Overall, these findings support biomechanical voice analysis as a sensitive, non-invasive approach for capturing clinically relevant aspects of bulbar involvement and functional status in ALS, although results should be interpreted considering disease heterogeneity and sample size limitations. Given the exploratory nature of the study and the large number of biomechanical parameters evaluated, effect sizes selectively reported for the principal between-group comparisons to support clinical interpretation. In addition, the modest sample size for multivariable analyses may have limited statistical power. Accordingly, the findings should be interpreted as hypothesis-generating. The absence of a normophonic control group warrants interpreting the present findings primarily as hypothesis-generating rather than definitive evidence of disease-specific alterations. Furthermore, the restriction of the study population to patients with preserved cognitive function may limit the generalizability of these findings to ALS patients with cognitive impairment. Larger, longitudinal and multicenter studies are warranted to confirm these associations and to explore their prognostic value. Future research should also further evaluate the reliability and reproducibility of biomechanical measurements derived from the Voice Clinical Systems^® platform, particularly within ALS populations, to support their broader clinical applicability.

5. Conclusions

The robustness of key biomechanical findings is further supported by adjusted analyses accounting for relevant demographic variables.
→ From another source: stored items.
Lemma total_partition {A} (w : A -> Z) (P : A -> Prop) `{!forall x, Decision (P x)} (l : list A) :
  total (w <$> filter P l) + total (w <$> filter (fun x => ~ P x) l) = total (w <$> l).
Proof.
  induction l as [|x l IH]; [done|]. rewrite fmap_cons. cbn [foldr]. destruct (decide (P x)) as [Hx|Hx].
  - rewrite filter_cons_True, filter_cons_False, fmap_cons by tauto. cbn [foldr]. lia.
  - rewrite filter_cons_False, filter_cons_True, fmap_cons by tauto. cbn [foldr]. lia.
Qed.

Lemma total_filter_impl {A} (w : A -> Z) (P R : A -> Prop) `{!forall x, Decision (P x), !forall x, Decision (R x)}
    (l : list A) :
  (forall x, 0 <= w x) -> (forall x, x ∈ l -> P x -> R x) -> total (w <$> filter P l) <= total (w <$> filter R l).
Proof.
  intros Hw. induction l as [|x l IH]; intros Hi; [done|].
  assert (total (w <$> filter P l) <= total (w <$> filter R l)) by (apply IH; intros; apply Hi; [by right|done]).
  pose proof (Hw x). destruct (decide (P x)) as [Hx|Hx].
  - rewrite !filter_cons_True by (try apply Hi; try left; done). rewrite !fmap_cons. cbn [foldr]. lia.
  - rewrite (filter_cons_False P) by done. destruct (decide (R x));
      [rewrite filter_cons_True, fmap_cons by done; cbn [foldr]; lia|by rewrite filter_cons_False].
Qed.

Lemma total_filter_le {A} (w : A -> Z) (P : A -> Prop) `{!forall x, Decision (P x)} (l : list A) :
  (forall x, 0 <= w x) -> total (w <$> filter P l) <= total (w <$> l).
Proof.
  intros Hw. rewrite <-(total_partition w P l).
  assert (0 <= total (w <$> filter (fun x => ~ P x) l)); [|lia].
  apply total_nonneg, list.Forall_forall. intros x (y & -> & _)%list_elem_of_fmap. apply Hw.
Qed.

Lemma foldl_saturating {A} (w : A -> Z) max z (l : list A) :
  0 <= z <= max -> (forall x, x ∈ l -> 0 <= w x) ->
  foldl (fun sum x => saturating_add max sum (w x)) z l = Z.min max (z + total (w <$> l)).
Proof.
  revert z. induction l as [|x l IH]; intros z Hz Hw; [simpl; lia|].
  rewrite fmap_cons. cbn [foldl foldr]. assert (0 <= w x) by (apply Hw; by left).
  assert (0 <= total (w <$> l)).
  { apply total_nonneg, list.Forall_forall. intros y (x' & -> & Hx')%list_elem_of_fmap. apply Hw. by right. }
  rewrite IH; [|unfold saturating_add; lia|intros; apply Hw; by right]. unfold saturating_add. lia.
Qed.

Lemma omap_each_from {A B C} (g : B -> option C) (f : nat -> list A -> list B) k qs :
  omap g (each_from f k qs) = each_from (fun m q => omap g (f m q)) k qs.
Proof. revert k. induction qs as [|q qs IH]; intros k; simpl; [done|]. by rewrite omap_app, IH. Qed.
(* ===== verification/WeightExample.v ===== *)
(** * Weights: a concrete subnet

    Instances of the classes and records of WeightSetting.v: subnet 1 with two
    mechanisms and four neurons, and libraries that hash and encrypt by the
    identity.  On them the theorems of WeightSafety.v, WeightReveal.v and
    WeightQueue.v are applied. *)

From Stdlib Require Import ZArith Lia Strings.Byte.
From Stdlib Require Import Sorting.Sorted.
From stdpp Require Import base gmap list fin_maps functions sorting.
From S2P Require Import Prelude EpochMath EpochMathSpec Neurons NeuronsSafety Schedule ScheduleSafety.
From S2P Require Import WeightSetting WeightSafety WeightReveal WeightQueue.

(** The mode of the subnet and whether commit-reveal is on. *)
Abbreviation World := (EpochConsensus * bool)%type.

(** A hash is the data itself. *)
Abbreviation Hash := (Z * Z * list nat * list Z * list Z * Z)%type.

#[local] Instance chain_ex : Chain Z World := {|
  if_subnet_exist _ n := n =? 1;
  SubnetOwner _ _ := 7;
  get_epoch_consensus w _ := w.1;
  get_commit_reveal_weights_enabled w _ := w.2;
  OwnerHyperparamRateLimit _ := 2;
  Keys_iter_prefix _ _ := [0; 1; 2; 3];
  change_subnet_owner_if_needed _ w := w;
|}.

#[local] Instance registry_ex : Registry Z World := {|
  MechanismCountCurrent _ _ := 2;
  get_subnetwork_n _ _ := 4%nat;
  uid_of _ _ a := if (0 <=? a) && (a <? 4) then Some (Z.to_nat a) else None;
  key_of _ _ uid := if (uid <? 4)%nat then Some (Z.of_nat uid) else None;
  ValidatorPermit _ _ := [true; true; true; false];
  SubnetOwnerHotkey _ _ := None;
  CommitRevealWeightsVersion _ := 4;
  WeightsVersionKey _ _ := 0;
  WeightsSetRateLimit _ _ := 100;
  MinAllowedWeights _ _ := 1;
  StakeThreshold _ := 10;
  TotalNetworks _ := 2;
  LastStoredRound _ := 500;
  get_inherited_for_hotkey_on_subnet _ a _ := 100 + a;
  get_tao_inherited_for_hotkey_on_subnet _ _ _ := 0;
  get_tao_weight _ := 0;
  pulse_signature _ round := if round <=? 500 then Some [] else None;
  get_all_subnet_netuids _ := [0; 1];
|}.

(** A ciphertext is its author's weight on uid 1, as one byte. *)
Definition lib_ex : Libraries Z Hash := {|
  hash_reveal a index uids vals salt vk := (a, index, uids, vals, salt, vk);
  hash_bytes _ := (0, 0, [], [], [], 0);
  Ciphertext := list byte;
  Signature := unit;
  deserialize_ciphertext := Some;
  header_v_len _ := 32;
  header_w_len _ := 32;
  deserialize_signature _ := Some ();
  tld c _ := Some c;
  decode_payload _ := None;
  decode_legacy_payload bytes := Some (mkLegacyPayload [1%nat; 2%nat] [Z.of_nat (length bytes); 9] 0);
  decode_account _ := None;
  fixed64_mul a b := a * b / 2 ^ 64;
  fixed_lib := Exact.lib;
|}.

#[local] Instance owner_change_ex : OwnerChangeIsLocal (AccountId := Z) (World := World).
Proof. by intros n m w _. Qed.
#[local] Instance bounded_ex : BoundedMechanisms (AccountId := Z) (World := World).
Proof. intros w n Hn%Z.eqb_eq. unfold GLOBAL_MAX_SUBNET_COUNT. simpl. lia. Qed.
#[local] Instance laws_ex : FixedLaws (fixed_lib lib_ex) := Exact.laws.

Abbreviation St := (WeightSetting.State (AccountId := Z) (World := World) (Hash := Hash)).

(** The schedule at a block, in an epoch that began at the block [last]. *)
Definition sched_at (block last epoch : Z) (w : World) : Schedule.State (AccountId := Z) (World := World) :=
  Schedule.mkState (fun _ => mkSlot 360 (block - last) last 0 epoch) (fun _ => drained)
    block 10 2 (fun _ => 13889) (fun _ _ => 0) (fun _ _ => 0) [] w.

Definition start (w : World) : St :=
  WeightSetting.mkState (sched_at 1000 990 5 w) ∅ ∅ ∅ ∅ (fun _ => 1) [].

Definition at_block (block last epoch : Z) (s : St) : St := set_sched (sched_at block last epoch (chain s)) s.

Definition after {A} (m : M St Error A) (s : St) : St := (m s).2.

Lemma after_ok (m : M St Error unit) (s : St) : is_ok (m s).1 = true -> m s = (Ok tt, after m s).
Proof. apply ok_run. Qed.

Definition some_hash : Hash := (2, 1, [], [], [], 0).

Lemma batches_isolate_failures_witness :
  do_batch_commit_weights (Signed 2) [1; 9] [some_hash; some_hash] (start (Yuma, true)) =
  (Ok tt, log_events (outcomes (commit_items (Signed 2) [1; 9] [some_hash; some_hash]) (start (Yuma, true))).2
     [WeightSetting.BatchCompletedWithErrors; BatchWeightItemFailed 9 MechanismDoesNotExist;
      BatchWeightsCompleted [1; 9] 2]).
Proof.
  exact (proj1 (batches_isolate_failures lib_ex 2 [1; 9] [some_hash; some_hash] [[]; []] [0; 0]
    (start (Yuma, true)) eq_refl eq_refl eq_refl)).
Defined.


(** ** Committing and revealing *)

Definition uids_ex : list nat := [0%nat; 1%nat].
Definition vals_ex : list Z := [3; 6].
Definition index_ex : Z := get_mechanism_storage_index 1 1.
Definition hash_ex : Hash := get_commit_hash lib_ex 2 index_ex uids_ex vals_ex [8] 0.
Definition commit_ex : WeightCall (Hash := Hash) := commit_mechanism_weights 1 1 hash_ex.
Definition reveal_ex : WeightCall (Hash := Hash) := reveal_mechanism_weights 1 1 uids_ex vals_ex [8] 0.

(** A commit in epoch 5, the same again in epoch 6, and what is in epochs 6 and 7. *)
Definition committed5 : St := after (submit lib_ex (Signed 2) commit_ex) (start (Yuma, true)).
Definition epoch6 : St := at_block 1360 1350 6 committed5.
Definition committed6 : St := after (submit lib_ex (Signed 2) commit_ex) epoch6.
Definition epoch7 : St := at_block 1720 1710 7 committed6.

Definition set_ex : M St Error unit := do_set_mechanism_weights lib_ex (Signed 2) 1 1 uids_ex vals_ex 0.

Lemma start_scheduled w : scheduled 1 (sched (start w)).
Proof.
  split; [slot_lia|]. split; [done|]. split; [|done]. unfold ahead. simpl. lia.
Qed.

Lemma commits_revealed_once_witness :
  (revealed (index_ex, 2%Z) hash_ex committed5 + queued (index_ex, 2%Z) hash_ex committed5 <=
   committed (index_ex, 2%Z) hash_ex committed5)%nat /\ queued (index_ex, 2%Z) hash_ex committed5 = 1%nat.
Proof.
  split; [|vm_compute; reflexivity].
  apply (commits_revealed_once lib_ex 1 (start (Yuma, true)) committed5 index_ex 2 hash_ex);
    [reflexivity|reflexivity|]. apply rtc_once, weights_submit.
Defined.

Lemma commit_queues_ordered_witness :
  exists q, WeightCommits committed5 !! (index_ex, 2%Z) = Some q /\ (1 <= length q <= 10)%nat.
Proof.
  destruct (WeightCommits committed5 !! (index_ex, 2%Z)) as [q|] eqn:Hq; [|vm_compute in Hq; discriminate].
  exists q. split; [reflexivity|].
  apply (commit_queues_ordered lib_ex 1 (start (Yuma, true)) committed5 1 2 q).
  - unfold GLOBAL_MAX_SUBNET_COUNT. lia.
  - apply start_scheduled.
  - intros m a q' _ Hq'. unfold start in Hq'. simpl in Hq'. by rewrite lookup_empty in Hq'.
  - apply rtc_once, weights_submit.
  - lia.
  - exact Hq.
Defined.

Lemma committed_weights_revealed_witness : exists s4,
  dispatch_call lib_ex (Signed 2) reveal_ex epoch6 = (Ok tt, s4) /\ Weights s4 = Weights (after set_ex epoch6).
Proof.
  destruct (committed_weights_revealed lib_ex 2 1 1 uids_ex vals_ex [8] 0 (start (Yuma, true)) committed5
    epoch6 (after set_ex epoch6)) as (s4 & Hd & Hw & _).
  - intros q Hq. unfold start in Hq. simpl in Hq. by rewrite lookup_empty in Hq.
  - apply after_ok. vm_compute. reflexivity.
  - reflexivity.
  - vm_compute. reflexivity.
  - vm_compute. discriminate.
  - reflexivity.
  - apply after_ok. vm_compute. reflexivity.
  - exists s4. split; [exact Hd|exact Hw].
Defined.

Lemma recommitted_hash_blocked_witness :
  submit lib_ex (Signed 2) reveal_ex epoch7 = (Err RevealTooEarly, epoch7) /\
  exists s4, dispatch_call lib_ex (Signed 2) reveal_ex epoch7 = (Ok tt, s4).
Proof.
  apply (recommitted_hash_blocked lib_ex 2 1 1 uids_ex vals_ex [8] 0 epoch6 committed6 epoch7
    (after set_ex epoch7)) with (q := [mkCommit hash_ex 5 1000 0]) (d := mkCommit hash_ex 5 1000 0).
  - intros q Hq. vm_compute in Hq. injection Hq as <-.
    split; [repeat constructor|]. constructor; [vm_compute; discriminate|constructor].
  - apply after_ok. vm_compute. reflexivity.
  - reflexivity.
  - vm_compute. reflexivity.
  - vm_compute. discriminate.
  - reflexivity.
  - apply after_ok. vm_compute. reflexivity.
  - vm_compute. reflexivity.
  - by left.
  - reflexivity.
  - vm_compute. reflexivity.
  - vm_compute. reflexivity.
Defined.

Lemma neuron_uses_spaced_witness :
  WeightsSetRateLimit (AccountId := Z) (chain epoch6) 1 <= saturating_sub (now epoch6) (now (start (Yuma, true))).
Proof.
  apply (neuron_uses_spaced lib_ex 2 1 1 2%nat
    (internal_commit_weights (Signed 2) 1 1 hash_ex) (internal_commit_weights (Signed 2) 1 1 hash_ex)
    (start (Yuma, true)) committed5 epoch6 committed6 tt tt).
  all: try (apply use_commit). all: try reflexivity. all: try lia.
  all: try (apply after_ok; vm_compute; reflexivity).
  all: vm_compute; lia.
Defined.

(** ** Timelocked commits *)

Definition with_timelocked (w : World) (q : list (TimelockedCommit (AccountId := Z))) : St :=
  WeightSetting.mkState (sched_at 1360 1350 6 w) ∅ {[(1, 5) := q]} ∅ ∅ (fun _ => 1) [].

(** The round of the first is known, that of the second is not yet. *)
Definition known : TimelockedCommit (AccountId := Z) := mkTimelocked 2 1000 [x01] 400.
Definition unknown : TimelockedCommit (AccountId := Z) := mkTimelocked 1 1000 [x01] 600.

Lemma timelocked_reveal_exact_witness : exists s',
  reveal_crv3_commits_for_subnet lib_ex 1 (with_timelocked (Yuma, true) [known; unknown]) = (Ok tt, s') /\
  TimelockedWeightCommits s' !! (1, 5) = Some [unknown] /\ Weights s' !! (1, 2%nat) = Some [(1%nat, 7282); (2%nat, 65535)].
Proof.
  pose (s := with_timelocked (Yuma, true) [known; unknown]).
  destruct (timelocked_reveal_exact lib_ex 1 s) as (s' & Hr & _ & Ht & _);
    [reflexivity|vm_compute; discriminate|].
  exists s'. split; [exact Hr|]. split; [rewrite Ht; vm_compute; reflexivity|].
  assert (s' = (reveal_crv3_commits_for_subnet lib_ex 1 s).2) as -> by (rewrite Hr; reflexivity).
  vm_compute. reflexivity.
Defined.

(** Sixty-four rows of one validator fill the queue. *)
Definition full : St := with_timelocked (Null, true) (replicate 64 unknown).

Lemma full_lookup m : m <> 0 -> get_timelocked full (get_mechanism_storage_index 1 m) 5 = [].
Proof.
  intros Hm. unfold get_timelocked, full, with_timelocked. simpl. rewrite lookup_singleton_ne; [done|].
  unfold get_mechanism_storage_index, saturating_add, saturating_mul, GLOBAL_MAX_SUBNET_COUNT, u16_max.
  intros [=]. lia.
Qed.

Lemma full_bound : within_bound full 1 5.
Proof. split; vm_compute; discriminate. Qed.

Lemma winner_admitted_witness :
  exists s', enqueue_null_timelock lib_ex 2 1 1 [x01; x02] 1360 5 600 full = (Ok tt, s').
Proof.
  apply winner_admitted.
  - unfold GLOBAL_MAX_SUBNET_COUNT. lia.
  - exact full_bound.
  - simpl. lia.
  - simpl. lia.
  - vm_compute. discriminate.
  - intros m Hm. destruct (decide (m = 0)) as [->|Hne].
    + assert (filter (fun c => who c = 2) (get_timelocked full (get_mechanism_storage_index 1 0) 5) = []) as ->
        by (vm_compute; reflexivity). by repeat constructor.
    + rewrite full_lookup by done. by repeat constructor.
  - intros w priority m c Hm Hc Hwho. destruct (decide (m = 0)) as [->|Hne].
    + assert (c = unknown) as ->; [|vm_compute; reflexivity].
      change (c ∈ replicate 64 unknown) in Hc. by apply elem_of_replicate in Hc as [-> _].
    + rewrite full_lookup in Hc by done. by apply elem_of_nil in Hc.
Defined.

Lemma null_queue_bounded_witness :
  within_bound (after (enqueue_null_timelock lib_ex 2 1 1 [x01; x02] 1360 5 600) full) 1 5.
Proof.
  apply (null_queue_bounded lib_ex 2 1 1 [x01; x02] 1360 5 600 full tt).
  - unfold GLOBAL_MAX_SUBNET_COUNT. lia.
  - lia.
  - simpl. lia.
  - exact full_bound.
  - apply after_ok. vm_compute. reflexivity.
Defined.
This study demonstrates that biomechanical voice analysis suggests potential utility for capturing physiologically meaningful aspects of vocal impairment in ALS, complementing conventional acoustic measures and clinical scales. While acoustic features offer contextual insight, biomechanical parameters more effectively capture alterations associated with bulbar motor involvement, particularly in ALS-B. The integration of biomechanical voice metrics with perceptual and functional assessments enhances characterization of bulbar dysfunction and overall clinical status. These findings highlight the promise of biomechanical voice analysis as a non-invasive candidate marker that may contribute to the clinical characterization of ALS. Future longitudinal studies are required to validate its prognostic value and clinical applicability.